Excerpts from a dataset:
(** C3 (amended).  A line with at least four columns that names one of
    the nineteen counted functions and whose number of columns the
    function's handler refuses.  The handler invokes no entry point of the
    allocator (the calls of the line are those of its header: the frame
    index, when it changed) and leaves the registries alone; the counter
    of the function goes up by one (on [size_t]) and no other statistic
    changes; the parameter-count warning is raised, after those of the
    header -- except for [vmaSetAllocationUserData] while user data is
    disabled, where the handler returns before it validates and raises no
    warning. *)
Theorem arity_mismatch_counts_and_skips func lineNumber line p :
  let csvSplit := CsvSplit_Set line None in
  (FIRST_PARAM_INDEX ≤ GetCount csvSplit)%nat ->
  to_str (GetRange csvSplit 3) = VMA_FUNCTION_NAMES func ->
  arity_ok func csvSplit = false ->
  let p' := exec (ExecuteLine g lineNumber line) p in
  let returns_early :=
    bool_decide (func = SetAllocationUserData) && negb (g_UserDataEnabled g) in
  m_Stats p' = Statistics_RegisterFunctionCall func (m_Stats p) /\
  GetFunctionCallCount (m_Stats p') func =
    size_t_inc (GetFunctionCallCount (m_Stats p) func) /\
  (forall other, other <> func ->
     GetFunctionCallCount (m_Stats p') other = GetFunctionCallCount (m_Stats p) other) /\
  calls p' = calls p ++ header_calls csvSplit (m_VmaFrameIndex p) /\
  (warnings (trace p')).*2 =
    (warnings (trace p)).*2 ++ header_messages lineNumber csvSplit ++
    (if returns_early then [] else [MsgIncorrectParameterCount lineNumber]) /\
  m_Allocations p' = m_Allocations p /\
  m_Pools p' = m_Pools p.
Proof.
  intros csvSplit Hcount Hname Harity p' returns_early. unfold p'.
  rewrite ExecuteLine_split by done. fold csvSplit.
  rewrite (dispatch_handler func) by done.
  rewrite handler_arity_mismatch by done. cbv zeta. fold returns_early.
  destruct (header_effects lineNumber csvSplit p)
    as (Hth & Htime & Hcalls & Hwarn & Hframe & Hcnt & Ha & Hp & Hs & _).
  set (h := exec (ExecuteLine_header g lineNumber csvSplit) p) in *.
  assert (forall s, GetFunctionCallCount (Statistics_RegisterFunctionCall func s) func =
                    size_t_inc (GetFunctionCallCount s func)) as Hinc.
  { intros s. unfold GetFunctionCallCount. cbn. by rewrite decide_True. }
  assert (forall s other, other <> func ->
            GetFunctionCallCount (Statistics_RegisterFunctionCall func s) other =
            GetFunctionCallCount s other) as Hother.
  { intros s other Hne. unfold GetFunctionCallCount. cbn. by rewrite decide_False. }
  destruct returns_early.
  - cbn. rewrite Hs, app_nil_r. unfold calls in *. cbn.
    split_and!; first [done | exact (Hinc _) | exact (Hother _)].
  - unfold exec. rewrite warn_run. unfold calls in *. cbn.
    rewrite warnings_snoc, calls_snoc, fmap_app, app_nil_r, Hwarn, Hcalls, Hs.
    rewrite <- app_assoc. cbn.
    split_and!; first [done | exact (Hinc _) | exact (Hother _)].
Qed.

End Dispatch.

Lemma unknown_function_warns_after_header_witness :
  let line := "7,0.0,5,vmaBogus" in
  let csvSplit := CommonSpec.comma_CsvSplit_Set line None in
  let p' := exec (@ExecuteLine CommonSpec.common granting_allocator default_globals 3 line)
              Player_new in
  (warnings (trace p')).*2 =
    (warnings (trace Player_new)).*2 ++
    @header_messages CommonSpec.common 3 csvSplit ++ [MsgUnknownFunction 3] /\
  m_WarningCount p' =
    Nat.iter (length (@header_messages CommonSpec.common 3 csvSplit) + 1) size_t_inc
      (m_WarningCount Player_new) /\
  m_Allocations p' = m_Allocations Player_new /\
  m_Pools p' = m_Pools Player_new /\
  m_Stats p' = m_Stats Player_new /\
  m_Threads p' = @header_threads CommonSpec.common csvSplit (m_Threads Player_new) /\
  m_LastLineTimeStr p' = to_str (GetRange csvSplit 1) /\
  calls p' = calls Player_new ++
             @header_calls CommonSpec.common csvSplit (m_VmaFrameIndex Player_new) /\
  m_VmaFrameIndex p' =
    default (m_VmaFrameIndex Player_new)
      (@StrRangeToUint32 CommonSpec.common (to_str (GetRange csvSplit 2))).
Proof.
  apply (@unknown_function_warns_after_header CommonSpec.common granting_allocator
           default_globals 3 "7,0.0,5,vmaBogus" Player_new).
  - vm_compute. lia.
  - rewrite list_elem_of_In. vm_compute. intuition discriminate.
Defined.

(** C7 (as stated it fails).  The line "7,0.0,5,vmaBogus" has four columns
    and an unknown function name; processing it from the fresh player
    changes the per-thread call counters and the current frame index, and
    calls the allocator. *)
Lemma unknown_function_counterexample :
  let line := "7,0.0,5,vmaBogus" in
  let csvSplit := CommonSpec.comma_CsvSplit_Set line None in
  let p' := exec (@ExecuteLine CommonSpec.common granting_allocator default_globals 3 line)
              Player_new in
  GetCount csvSplit = 4%nat /\
  (to_str (GetRange csvSplit 3) ∉ KNOWN_FUNCTIONS) /\
  warnings (trace p') = [(true, MsgUnknownFunction 3)] /\
  m_Threads Player_new !! 7 = None /\
  m_Threads p' !! 7 = Some {| callCount := 1 |} /\
  m_VmaFrameIndex Player_new = 0 /\
  m_VmaFrameIndex p' = 5 /\
  calls Player_new = [] /\
  calls p' = [vmaSetCurrentFrameIndex 5].
Proof.
  split_and!; try (vm_compute; reflexivity).
  rewrite list_elem_of_In. vm_compute. intuition discriminate.
Qed.

Lemma arity_mismatch_counts_and_skips_witness :
  let line := "0,0.0,0,vmaCreatePool,1,2" in
  let csvSplit := CommonSpec.comma_CsvSplit_Set line None in
  let p' := exec (@ExecuteLine CommonSpec.common granting_allocator default_globals 3 line)
              Player_new in
  let returns_early :=
    bool_decide (CreatePool = SetAllocationUserData) &&
    negb (g_UserDataEnabled default_globals) in
  m_Stats p' = Statistics_RegisterFunctionCall CreatePool (m_Stats Player_new) /\
  GetFunctionCallCount (m_Stats p') CreatePool =
    size_t_inc (GetFunctionCallCount (m_Stats Player_new) CreatePool) /\
  (forall other, other <> CreatePool ->
     GetFunctionCallCount (m_Stats p') other =
     GetFunctionCallCount (m_Stats Player_new) other) /\
  calls p' = calls Player_new ++
             @header_calls CommonSpec.common csvSplit (m_VmaFrameIndex Player_new) /\
  (warnings (trace p')).*2 =
    (warnings (trace Player_new)).*2 ++ @header_messages CommonSpec.common 3 csvSplit ++
    (if returns_early then [] else [MsgIncorrectParameterCount 3]) /\
  m_Allocations p' = m_Allocations Player_new /\
  m_Pools p' = m_Pools Player_new.
Proof.
  apply (@arity_mismatch_counts_and_skips CommonSpec.common granting_allocator
           default_globals CreatePool 3 "0,0.0,0,vmaCreatePool,1,2" Player_new).
  - vm_compute. lia.
  - vm_compute. reflexivity.
  - vm_compute. reflexivity.
Defined.

(** C3 (as stated it fails).  With user data disabled, the line
    "0,0.0,5,vmaSetAllocationUserData" names a known function and has no
    parameter columns where at least one is required; the call is counted,
    but no warning is raised, and the allocator is called (with the new
    frame index). *)
Lemma arity_mismatch_counterexample :
  let line := "0,0.0,5,vmaSetAllocationUserData" in
  let csvSplit := CommonSpec.comma_CsvSplit_Set line None in
  let p' := exec (@ExecuteLine CommonSpec.common granting_allocator without_user_data 3 line)
              Player_new in
  to_str (GetRange csvSplit 3) = VMA_FUNCTION_NAMES SetAllocationUserData /\
  GetCount csvSplit = 4%nat /\
  arity_ok SetAllocationUserData csvSplit = false /\
  GetFunctionCallCount (m_Stats p') SetAllocationUserData = 1 /\
  m_WarningCount p' = 0 /\
  warnings (trace p') = [] /\
  calls p' = [vmaSetCurrentFrameIndex 5].
Proof. split_and!; vm_compute; reflexivity. Qed.

(** ** The reconciliation of a creation *)

Section Reconciliation.
Context `{CommonH} `{TargetAllocator} `{UnorderedMap} (g : Globals).

Lemma AddAllocation_effects lineNumber origPtr res functionName allocDesc p :
  let p' := exec (AddAllocation g lineNumber origPtr res functionName allocDesc) p in
  let msgs :=
    reconcile_messages lineNumber origPtr res functionName
      (bool_decide (is_Some (m_Allocations p !! origPtr)))
      (MsgAllocationAlreadyExists lineNumber origPtr) in
  trace p' =
    trace p ++ warn_events g (m_WarningCount p) msgs ++
    (if discarded origPtr res then [EvCall (Destroy_call allocDesc)] else []) /\
  m_WarningCount p' = Nat.iter (length msgs) size_t_inc (m_WarningCount p) /\
  m_Allocations p' =
    (if negb (origPtr =? 0) then <[origPtr := allocDesc]> (m_Allocations p)
     else m_Allocations p) /\
  m_Pools p' = m_Pools p /\
  m_Stats p' = m_Stats p.
Proof.
  unfold AddAllocation, Destroy, Destroy_call, reconcile_messages, discarded.
  destruct (origPtr =? 0); destruct (res =? VK_SUCCESS); cbn [negb andb];
    run;
    try destruct (m_Allocations p !! origPtr) eqn:E;
    try destruct (negb (buffer allocDesc =? VK_NULL_HANDLE));
    try destruct (negb (image allocDesc =? VK_NULL_HANDLE));
    run; rewrite <- ?app_assoc, ?app_nil_r; cbn; split_and!; done.
Qed.

Lemma AddPool_effects lineNumber origPtr res poolDesc p :
  let p' := exec (AddPool g lineNumber origPtr res poolDesc) p in
  let msgs :=
    reconcile_messages lineNumber origPtr res "vmaCreatePool"
      (bool_decide (is_Some (m_Pools p !! origPtr)))
      (MsgPoolAlreadyExists lineNumber origPtr) in
  trace p' =
    trace p ++ warn_events g (m_WarningCount p) msgs ++
    (if discarded origPtr res then [EvCall (vmaDestroyPool (pool poolDesc))] else []) /\
  m_WarningCount p' = Nat.iter (length msgs) size_t_inc (m_WarningCount p) /\
  m_Pools p' =
    (if negb (origPtr =? 0) then <[origPtr := poolDesc]> (m_Pools p)
     else m_Pools p) /\
  m_Allocations p' = m_Allocations p /\
  m_Stats p' = m_Stats p.
Proof.
  unfold AddPool, reconcile_messages, discarded.
  destruct (origPtr =? 0); destruct (res =? VK_SUCCESS); cbn [negb andb];
    run;
    try destruct (m_Pools p !! origPtr) eqn:E;
    run; rewrite <- ?app_assoc, ?app_nil_r; cbn; split_and!; done.
Qed.

Lemma quiet_warn allocs pools cs msg : preserves (quiet allocs pools cs) (warn g msg).
Proof.
  intros p (Ha & Hp & Hc). rewrite warn_run. unfold quiet, calls in *. cbn.
  by rewrite calls_snoc, app_nil_r.
Qed.

Ltac quiet_prim := first [ apply quiet_warn | intros ? Hquiet; exact Hquiet ].

Lemma Validate_run lineNumber csvSplit expectedParamCount lastUnbound p :
  parameter_count_ok csvSplit expectedParamCount lastUnbound = true ->
  ValidateFunctionParameterCount g lineNumber csvSplit expectedParamCount lastUnbound p
  = (true, p).
Proof.
  unfold ValidateFunctionParameterCount, parameter_count_ok. intros ->. reflexivity.
Qed.

Lemma reconciled_step {A} (c : M A) (k : A -> M unit) p q is_live reconcile :
  preserves (quiet (m_Allocations p) (m_Pools p) (calls p)) c ->
  quiet (m_Allocations p) (m_Pools p) (calls p) q ->
  (forall a q', quiet (m_Allocations p) (m_Pools p) (calls p) q' ->
     reconciled_from p (exec (k a) q') is_live reconcile) ->
  reconciled_from p (exec (c ≫= k) q) is_live reconcile.
Proof. intros Hc Hq Hk. rewrite exec_bind. apply Hk, Hc, Hq. Qed.

Lemma reconciled_invoke c p q (is_live : VmaCall -> Prop) reconcile :
  quiet (m_Allocations p) (m_Pools p) (calls p) q ->
  is_live c ->
  reconciled_from p (exec (invoke c ≫= reconcile) q) is_live reconcile.
Proof.
  intros (Ha & Hp & Hc) Hlive. exists (invoke c q).2, c.
  rewrite exec_bind. unfold calls in *. cbn. rewrite calls_snoc, Ha, Hp, Hc.
  split_and!; try done. fold (calls q). unfold calls. by rewrite Hc.
Qed.

Lemma reconciled_step_val {A} (c : M A) (k : A -> M unit) v p q is_live reconcile :
  (forall q', quiet (m_Allocations p) (m_Pools p) (calls p) q' -> (c q').1 = v) ->
  preserves (quiet (m_Allocations p) (m_Pools p) (calls p)) c ->
  quiet (m_Allocations p) (m_Pools p) (calls p) q ->
  (forall q', quiet (m_Allocations p) (m_Pools p) (calls p) q' ->
     reconciled_from p (exec (k v) q') is_live reconcile) ->
  reconciled_from p (exec (c ≫= k) q) is_live reconcile.
Proof. intros Hv Hc Hq Hk. rewrite exec_bind, (Hv q Hq). apply Hk, Hc, Hq. Qed.

Lemma FindPool_value allocs pools cs lineNumber origPool q :
  quiet allocs pools cs q ->
  (FindPool g lineNumber origPool q).1 = (true, find_pool pools origPool).
Proof.
  intros (Ha & Hp & Hc). unfold FindPool, find_pool.
  destruct (negb (origPool =? 0)); [|reflexivity].
  rewrite run_bind. cbn [gets fst snd]. rewrite Hp.
  destruct (pools !! origPool); [reflexivity|].
  rewrite run_bind, warn_run. reflexivity.
Qed.

Lemma UserDataOfColumn_value lineNumber flags csvSplit i q :
  (UserDataOfColumn g lineNumber flags csvSplit i q).1 =
  user_data_value g flags csvSplit i.
Proof.
  unfold UserDataOfColumn, user_data_value, PrepareUserData.
  destruct (bool_decide _); [|reflexivity].
  rewrite run_bind.
  destruct (negb (g_UserDataEnabled g)); [reflexivity|].
  destruct (test_bits _ _); [reflexivity|].
  destruct (StrRangeToPtr _); [reflexivity|].
  rewrite run_bind, warn_run. reflexivity.
Qed.

Ltac reconciled_go :=
  repeat first
    [ apply reconciled_invoke; [assumption | reflexivity]
    | eapply reconciled_step_val;
        [ intros ? ?; first [ eapply FindPool_value; eassumption
                            | apply UserDataOfColumn_value ]
        | preserves_go quiet_prim | assumption | intros ? ? ]
    | apply reconciled_step; [preserves_go quiet_prim | assumption | intros ? ? ?]
    | progress cbv zeta ].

#### TO DO
In how many lines of the data does the word "negb" appear? Respond with the number and nothing more.

#### SOLUTION BELOW
10